In 2018, The Guardian ranked the song number six on their list of the 50 greatest Elton John songs, and in 2022, Billboard ranked the song number four on their list of the 75 greatest Elton John songs.

==Chart performance==
In Canada, the single reached No. 1 on the RPM 100 national singles chart on 22 December 1973 and held the position for one week, making it John's third No. 1 in the year 1973 in that country (following "Crocodile Rock" and "Daniel"). On the US Hot 100, it went to No. 2, behind both "Top of the World" by the Carpenters and "The Most Beautiful Girl" by Charlie Rich. On the US Easy Listening chart, it rose to No. 7 and spent 18 weeks on the charts. In Ireland, it reached No. 4; in the UK it peaked at No. 6.

==B-side==
The song's flip side was originally titled "Screw You", although the US release re-titled the song "Young Man's Blues" so that it would not offend American record buyers.

==Live performances==
John's One Night Only: The Greatest Hits Live at Madison Square Garden featured this song performed as a duet with Billy Joel.
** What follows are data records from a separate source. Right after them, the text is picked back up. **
Lemma Crc32cCombine_ok crc b : word 32 crc -> Forall byte_ok b -> Z.of_nat (length b) < 2 ^ 64 ->
  Crc32cCombine crc (crc32c 0 b) (Z.of_nat (length b)) = Ok (crc32c crc b).
Proof.
  intros Hc Hb Hlen. unfold Crc32cCombine, InvertedToPure, PureToInverted. change (wrap 32 (-1)) with 0xffffffff.
  assert (word 32 0) as H0 by (split; vm_compute; congruence). pose proof (crc32c_word 0 b H0 Hb) as H2. rewrite !lnot_ones by done. rewrite ones_twice.
  set (n := Z.of_nat (length b)) in *. set (len := Z.land n 3). assert (len = n mod 4) as Elen by (unfold len; change 3 with (Z.ones 2); by rewrite Z.land_ones).
  pose proof (Z.mod_pos_bound n 4 ltac:(lia)).
  assert ((if len =? 0 then Ok crc else PureExtend crc (take (Z.to_nat len) [0; 0; 0; 0])) = Ok (zbits (8 * len) crc)) as ->.
  { destruct (Z.eqb_spec len 0) as [->|Hne]; [done|]. change [0; 0; 0; 0] with (replicate 4 0). rewrite take_replicate, Nat.min_l by lia.
    rewrite PureExtend_ok by (try done; by apply Forall_replicate). rewrite crc_bytes_zeros. unfold zbits. do 2 f_equal. lia. }
  cbn [rbind]. unfold Crc32AppendZeroes. rewrite append_loop_ok; [|by apply zbits_word|split; [div_lia|]|lia|].
  - cbn [rbind]. assert (0 <= n / 4) by (apply Z.div_pos; lia). rewrite <- zbits_add by lia.
    rewrite lnot_ones by (apply lxor_word; [lia|by apply zbits_word|by apply xor_ones_word]).
    unfold crc32c. rewrite ones_twice, Z.lxor_0_l. do 2 f_equal.
    rewrite crc_bytes_xor. f_equal. unfold zbits. f_equal. change (2 ^ 0) with 1. rewrite Elen. unfold n. div_lia.
  - change (2 ^ Z.of_nat 64) with (2 ^ 64). div_lia.
  - change (2 ^ 0) with 1. change (2 ^ 62) with (2 ^ 64 / 4). div_lia.
Qed.

End combine.
Definition EmitPhysicalRecord (t : Z) (data : list Z) : M (Writer F) bool :=
  let n := Z.of_nat (length data) in
  assert (n <=? 0xffff) ;;;
  w <- gets id ;;
  crc <- lift (rd (type_crc_ w) (kMaxRecordType + 1) t) ;;
  let legacy := (t <? kRecyclableFullType) || (t =? kSetCompressionType) || (t =? kUserDefinedTimestampSizeType) in
  let header_size := if legacy then kHeaderSize else kRecyclableHeaderSize in
  assert (block_offset_ w + header_size + n <=? kBlockSize) ;;;
  let log_number := if legacy then [] else EncodeFixed32 (wrap 32 (w_log_number_ w)) in
  crc <- (if legacy then ret crc else lift (Extend crc log_number)) ;;
  payload_crc <- lift (Value data) ;;
  crc <- lift (Crc32cCombine crc payload_crc n) ;;
  let buf := EncodeFixed32 (Mask crc) ++ [Z.land n 0xff; wrap 8 (Z.shiftr n 8); t] ++ log_number in
  s <- on_dest (fun f => Append f buf) ;;
  s <- (if (s : bool) then on_dest (fun f => Append f data) else ret false) ;;
  modify (set_block_offset (block_offset_ w + (header_size + n))) ;;;
  ret s.

(** The type of a fragment. *)
Definition fragment_type (recycle begin end_ : bool) : Z :=
  if begin && end_ then (if recycle then kRecyclableFullType else kFullType)
  else if begin then (if recycle then kRecyclableFirstType else kFirstType)
  else if end_ then (if recycle then kRecyclableLastType else kLastType)
  else (if recycle then kRecyclableMiddleType else kMiddleType).

(** The loop of [AddRecord]; [left] is what is not written yet. *)
Fixpoint add_loop (fuel : nat) (begin : bool) (left : list Z) : M (Writer F) bool :=
  match fuel with
  | O => fail EFuel
  | S fuel =>
      w <- gets id ;;
      let header_size := if recycle_log_files_ w then kRecyclableHeaderSize else kHeaderSize in
      let leftover := kBlockSize - block_offset_ w in
      assert (0 <=? leftover) ;;;
      s <- (if (leftover <? header_size) && (0 <? leftover) then
              assert (header_size <=? 11) ;;;
              on_dest (fun f => Append f (replicate (Z.to_nat leftover) 0))
            else ret true) ;;
      if negb s then ret false
      else
        (if leftover <? header_size then modify (set_block_offset 0) else ret tt) ;;;
        block_offset <- gets block_offset_ ;;
        assert (header_size <=? kBlockSize - block_offset) ;;;
        let avail := Z.to_nat (kBlockSize - block_offset - header_size) in
        let fragment_length := if (length left <? avail)%nat then length left else avail in
        let end_ := (length left =? fragment_length)%nat in
        s <- EmitPhysicalRecord (fragment_type (recycle_log_files_ w) begin end_) (take fragment_length left) ;;
        let left := drop fragment_length left in
        if s && (0 <? length left)%nat then add_loop fuel false left else ret s
  end.

(** Every round but the first writes at least a byte. *)
Definition AddRecord (slice : list Z) : M (Writer F) bool :=
  s <- add_loop (length slice + 2) true slice ;;
  if s then
    manual_flush <- gets manual_flush_ ;;
    if negb manual_flush then on_dest Flush else ret s
  else ret s.

(** The column families whose timestamp size is not recorded yet, in the order
    in which the map is iterated. *)
Fixpoint ts_sz_to_record (cf_to_ts_sz : list (Z * Z)) (recorded : gmap Z Z) : result (list (Z * Z) * gmap Z Z) :=
  match cf_to_ts_sz with
  | [] => Ok ([], recorded)
  | (cf_id, ts_sz) :: rest =>
      match recorded !! cf_id with
      | Some sz => if sz =? ts_sz then ts_sz_to_record rest recorded else Err EAssert
      | None =>
          if negb (ts_sz =? 0) then
            let? (l, r) := ts_sz_to_record rest (<[cf_id := ts_sz]> recorded) in Ok ((cf_id, ts_sz) :: l, r)
          else ts_sz_to_record rest recorded
      end
  end.

(** [UserDefinedTimestampSizeRecord::EncodeTo]. *)
Fixpoint ts_EncodeTo (dst : list Z) (cf_to_ts_sz : list (Z * Z)) : result (list Z) :=
  match cf_to_ts_sz with
  | [] => Ok dst
  | (cf_id, ts_sz) :: rest =>
      if ts_sz =? 0 then Err EAssert
      else ts_EncodeTo (PutFixed16 (PutFixed32 dst cf_id) (wrap 16 ts_sz)) rest
  end.

Definition MaybeAddUserDefinedTimestampSizeRecord (cf_to_ts_sz : list (Z * Z)) : M (Writer F) bool :=
  w <- gets id ;;
  lr <- lift (ts_sz_to_record cf_to_ts_sz (w_recorded_cf_to_ts_sz_ w)) ;;
  modify (set_recorded (snd lr)) ;;;
  match fst lr with
  | [] => ret true
  | l =>
      encoded <- lift (ts_EncodeTo [] l) ;;
      EmitPhysicalRecord (if recycle_log_files_ w then kRecyclableUserDefinedTimestampSizeType else kUserDefinedTimestampSizeType) encoded
  end.

End writer.

(** ** The reader *)

(** The results of [ReadPhysicalRecord] that are no types of records. *)
Definition kEof : Z := kMaxRecordType + 1.
Definition kBadRecord : Z := kMaxRecordType + 2.
Definition kBadHeader : Z := kMaxRecordType + 3.
Definition kOldRecord : Z := kMaxRecordType + 4.
Definition kBadRecordLen : Z := kMaxRecordType + 5.
Definition kBadRecordChecksum : Z := kMaxRecordType + 6.

Inductive WALRecoveryMode : Type :=
  | kTolerateCorruptedTailRecords
  | kAbsoluteConsistency
  | kPointInTimeRecovery
  | kSkipAnyCorruptedRecords.

#[export] Instance mode_eq_dec : EqDecision WALRecoveryMode.
Proof. solve_decision. Defined.

(** What is reported to the [Reporter]. *)
Inductive reason : Type :=
  | ReadFailed
  | PartialWithoutEnd
  | MissingStart
  | MultipleSetCompression
  | SetCompressionNotFirst
  | BadSetCompression
  | TimestampInterspersed
  | BadTimestampRecord
  | BadTimestampSize
  | TruncatedHeader
  | TrailingData
  | MiddleOfRecord
  | TruncatedBody
  | BadLength
  | ChecksumMismatch
  | UnknownType (t : Z).

Record Reader (F : Type) : Type := mkReader {
  file_ : F;
  checksum_ : bool;
  buffer_ : list Z;
  eof_ : bool;
  read_error_ : bool;
  eof_offset_ : Z;
  last_record_offset_ : Z;
  end_of_buffer_offset_ : Z;
  log_number_ : Z;
  recycled_ : bool;
  first_record_read_ : bool;
  recorded_cf_to_ts_sz_ : gmap Z Z;
  reports : list (Z * reason)
}.
Arguments mkReader {F}.
Arguments file_ {F}.
Arguments checksum_ {F}.
Arguments buffer_ {F}.
Arguments eof_ {F}.
Arguments read_error_ {F}.
Arguments eof_offset_ {F}.
Arguments last_record_offset_ {F}.
Arguments end_of_buffer_offset_ {F}.
Arguments log_number_ {F}.
Arguments recycled_ {F}.
Arguments first_record_read_ {F}.
Arguments recorded_cf_to_ts_sz_ {F}.
Arguments reports {F}.

Section reader.
Context {port : Port} {ext : Extender} {F : Type} `{SequentialFile F}.
(* ===== verification/LogSpec.v ===== *)
(** * What the write-ahead log guarantees

    The layout of a log as a relation, the writer that produces it, the reader
    that takes it apart, and recovery: from any prefix of a log, as a crash or a
    failed write leaves it, exactly the records that are complete in it are read
    (C31).  A log that recycles a file makes the reader loop for ever in one of
    the recovery modes. *)

From S2P Require Import Prelude Words Coding Crc32c Log.

(** ** The layout *)

Definition header_size (rec : bool) : Z := if rec then kRecyclableHeaderSize else kHeaderSize.

Section layout.
Context (rec : bool) (num : Z).

(** The number of the log, as it stands in a header. *)
Definition number_bytes : list Z := if rec then le_bytes 4 num else [].

(** A fragment with its header. *)
Definition fragment (t : Z) (data : list Z) : list Z :=
  le_bytes 4 (Mask (crc32c 0 (t :: number_bytes ++ data))) ++ [size data mod 256; size data / 256; t] ++ number_bytes ++ data.

(** Where a fragment starts, coming from offset [off] of a block. *)
Definition start (off : Z) : Z := if kBlockSize - off <? header_size rec then 0 else off.
Definition padding (off : Z) : list Z := if kBlockSize - off <? header_size rec then replicate (Z.to_nat (kBlockSize - off)) 0 else [].
Definition avail (off : Z) : Z := kBlockSize - start off - header_size rec.

(** [laid begin off left bs off']: the bytes [bs] hold the record, or what is
    [left] of it, from offset [off] of a block to [off']. *)
Inductive laid : bool -> Z -> list Z -> list Z -> Z -> Prop :=
  | laid_end begin off left :
      size left <= avail off ->
      laid begin off left (padding off ++ fragment (fragment_type rec begin true) left) (start off + header_size rec + size left)
  | laid_more begin off left bs off' :
      avail off < size left ->
      laid false kBlockSize (drop (Z.to_nat (avail off)) left) bs off' ->
      laid begin off left (padding off ++ fragment (fragment_type rec begin false) (take (Z.to_nat (avail off)) left) ++ bs) off'.

(** The records of a log, the bytes of each of them, and where they end. *)
Inductive logged : Z -> list (list Z) -> list (list Z) -> Z -> Prop :=
  | logged_nil off : logged off [] [] off
  | logged_cons off r rs bs bss off' off'' : laid true off r bs off' -> logged off' rs bss off'' -> logged off (r :: rs) (bs :: bss) off''.

Lemma header_bounds : 7 <= header_size rec <= 11.
Proof. unfold header_size, kHeaderSize, kRecyclableHeaderSize. destruct rec; lia. Qed.

Lemma start_bounds off : 0 <= off <= kBlockSize -> 0 <= start off /\ 0 <= avail off < 65536.
Proof.
  intros H. pose proof header_bounds. unfold avail, start, kBlockSize in *. destruct (Z.ltb_spec (32768 - off) (header_size rec)); lia.
Qed.

Lemma avail_full : 0 < avail kBlockSize.
Proof. pose proof header_bounds. unfold avail, start, kBlockSize. destruct (Z.ltb_spec (32768 - 32768) (header_size rec)); lia. Qed.

Lemma laid_off begin off left bs off' : 0 <= off <= kBlockSize -> laid begin off left bs off' -> 0 <= off' <= kBlockSize.
Proof.
  intros Ho H. induction H as [begin off left Hs|begin off left bs off' Hs H IH].
  - pose proof (start_bounds off Ho). pose proof header_bounds. unfold avail in *. unfold size in *. lia.
  - apply IH. unfold kBlockSize. lia.
Qed.

(** Every record has its place. *)
Lemma laid_exists begin off left : 0 <= off <= kBlockSize -> exists bs off', laid begin off left bs off'.
Proof.
  intros Ho. assert (forall n begin left, (length left < n)%nat -> exists bs off', laid begin kBlockSize left bs off') as Hfull.
  { intros n. induction n as [|n IH]; intros b l Hl; [lia|]. destruct (Z.le_gt_cases (size l) (avail kBlockSize)) as [Hs|Hs]; [eexists _, _; by apply laid_end|].
    pose proof avail_full as Hav. destruct (IH false (drop (Z.to_nat (avail kBlockSize)) l)) as (bs & off' & H); [rewrite length_drop; unfold size in *; lia|].
    eexists _, _. by apply laid_more. }
  destruct (Z.le_gt_cases (size left) (avail off)) as [Hs|Hs]; [eexists _, _; by apply laid_end|].
  destruct (Hfull (S (length left)) false (drop (Z.to_nat (avail off)) left)) as (bs & off' & H); [rewrite length_drop; lia|].
  eexists _, _. by apply laid_more.
Qed.

Lemma logged_exists off rs : 0 <= off <= kBlockSize -> exists bss off'', logged off rs bss off''.
Proof.
  revert off. induction rs as [|r rs IH]; intros off Ho; [exists [], off; constructor|].
  destruct (laid_exists true off r Ho) as (bs & off' & H). destruct (IH off') as (bss & off'' & Hb); [by eapply laid_off|].
  exists (bs :: bss), off''. by econstructor.
Qed.

Lemma length_fragment t data : size (fragment t data) = header_size rec + size data.
Proof.
  unfold fragment, size, header_size, number_bytes. rewrite !length_app, length_le_bytes. simpl length.
  unfold kHeaderSize, kRecyclableHeaderSize. destruct rec; rewrite ?length_le_bytes; simpl; lia.
Qed.

Lemma length_padding off : 0 <= off <= kBlockSize -> size (padding off) = if kBlockSize - off <? header_size rec then kBlockSize - off else 0.
Proof. intros Ho. unfold padding, size. destruct (_ <? _); [|done]. rewrite length_replicate. lia. Qed.

Lemma laid_nonempty begin off left bs off' : 0 <= off <= kBlockSize -> laid begin off left bs off' -> header_size rec <= size bs.
Proof.
  intros Ho H. destruct H; unfold size; rewrite !length_app.
  - pose proof (length_fragment (fragment_type rec begin true) left). unfold size in *. lia.
  - pose proof (length_fragment (fragment_type rec begin false) (take (Z.to_nat (avail off)) left)). unfold size in *. lia.
Qed.

(** How many fragments a record has at most: only the first may be empty. *)
Definition rounds (off : Z) (left : list Z) : nat := Nat.add (length left) (if avail off =? 0 then 2%nat else 1%nat).

Lemma rounds_more off left : 0 <= avail off -> avail off < size left ->
  (S (rounds kBlockSize (drop (Z.to_nat (avail off)) left)) <= rounds off left)%nat.
Proof.
  intros Hav Hs. pose proof avail_full as Ha. unfold rounds. rewrite length_drop. destruct (Z.eqb_spec (avail kBlockSize) 0); [lia|].
  unfold size in Hs. destruct (Z.eqb_spec (avail off) 0); lia.
Qed.

End layout.

(** ** The writer *)

Section writer.
Context {port : Port} {ext : Extender} {Hext : ExtenderOk ext} {F : Type} {HF : WritableFile F} {HFok : WritableFileOk F}.
Context (rec : bool) (num : Z) (Hnum : word 32 num).

Definition type_ok (t : Z) : Prop := if rec then 5 <= t <= 8 else 1 <= t <= 4.

(** A writer of log [num] with offset [off] in the current block of [f]. *)
Record writer_at (w : Writer F) (f : F) (off : Z) : Prop := {
  wa_dest : dest_ w = Some f;
  wa_off : block_offset_ w = off;
  wa_rec : recycle_log_files_ w = rec;
  wa_num : wrap 32 (w_log_number_ w) = num;
  wa_crc : type_crc_ w = (fun i => crc32c 0 [Z.of_nat i]) <$> seq 0 12
}.

(** What a step did to the file: with an OK status all of [bs] was written, in
    any case a part of it. *)
Definition wrote (f : F) (bs : list Z) (off' : Z) (s : bool) (w' : Writer F) : Prop :=
  exists f', dest_ w' = Some f' /\ (s = true -> writer_at w' f' off' /\ contents f' = contents f ++ bs) /\
    exists part, part `prefix_of` bs /\ contents f' = contents f ++ part.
"Goodbye Yellow Brick Road" was regularly included in John's live performances, and John named his farewell tour after the song, naming it the Farewell Yellow Brick Road Tour.

==Personnel==
- Elton John – piano, vocals
- Davey Johnstone – Leslie electric guitar, backing vocals
- Dee Murray – bass, backing vocals
- Nigel Olsson – drums, backing vocals
- Del Newman – orchestral arrangement

==Charts==

===Weekly charts===

| Chart (1973–1974) | Peak position |
|---|---|
| Australia (Kent Music Report) | 4 |
| Canada Top Singles (RPM) | 1 |
| Canada RPM Adult Contemporary | 1 |
| German Singles Chart | 49 |
| Irish Singles Chart | 4 |
| Netherlands (Single Top 100) | 23 |
| New Zealand (Listener) | 2 |
| Norway (VG-lista) | 9 |
| South African Singles Chart | 7 |
| Spanish Singles Chart | 17 |
| UK Singles (Official Charts) | 6 |
| US Billboard Hot 100 | 2 |
| US Adult Contemporary (Billboard) | 7 |
| US Cash Box Top 100 | 1 |

| Chart (2019) | Peak position |
|---|---|
| US Hot Rock & Alternative Songs (Billboard) | 17 |

===Monthly charts===

Monthly chart performance for "Goodbye Yellow Brick Road"
| Chart (1977) | Peak position |
|---|---|
| Soviet Union International Songs (MK) | 7 |

===Year-end charts===

| Chart (1973) | Rank |
|---|---|
| Canada | 41 |

| Chart (1974) | Rank |
|---|---|
| Australia (Kent Music Report) | 25 |
| Brazil (Crowley) | 3 |
| U.S. Billboard Hot 100 | 72 |

==Certifications==

| Region | Certification | Certified units/sales |
| Denmark (IFPI Danmark) | Gold | 45,000^{‡} |
| New Zealand (RMNZ) | 3× Platinum | 90,000^{‡} |
| United Kingdom (BPI) | Platinum | 600,000^{‡} |
| United States (RIAA) | 2× Platinum | 2,000,000^{‡} |
^{‡} Sales+streaming figures based on certification alone.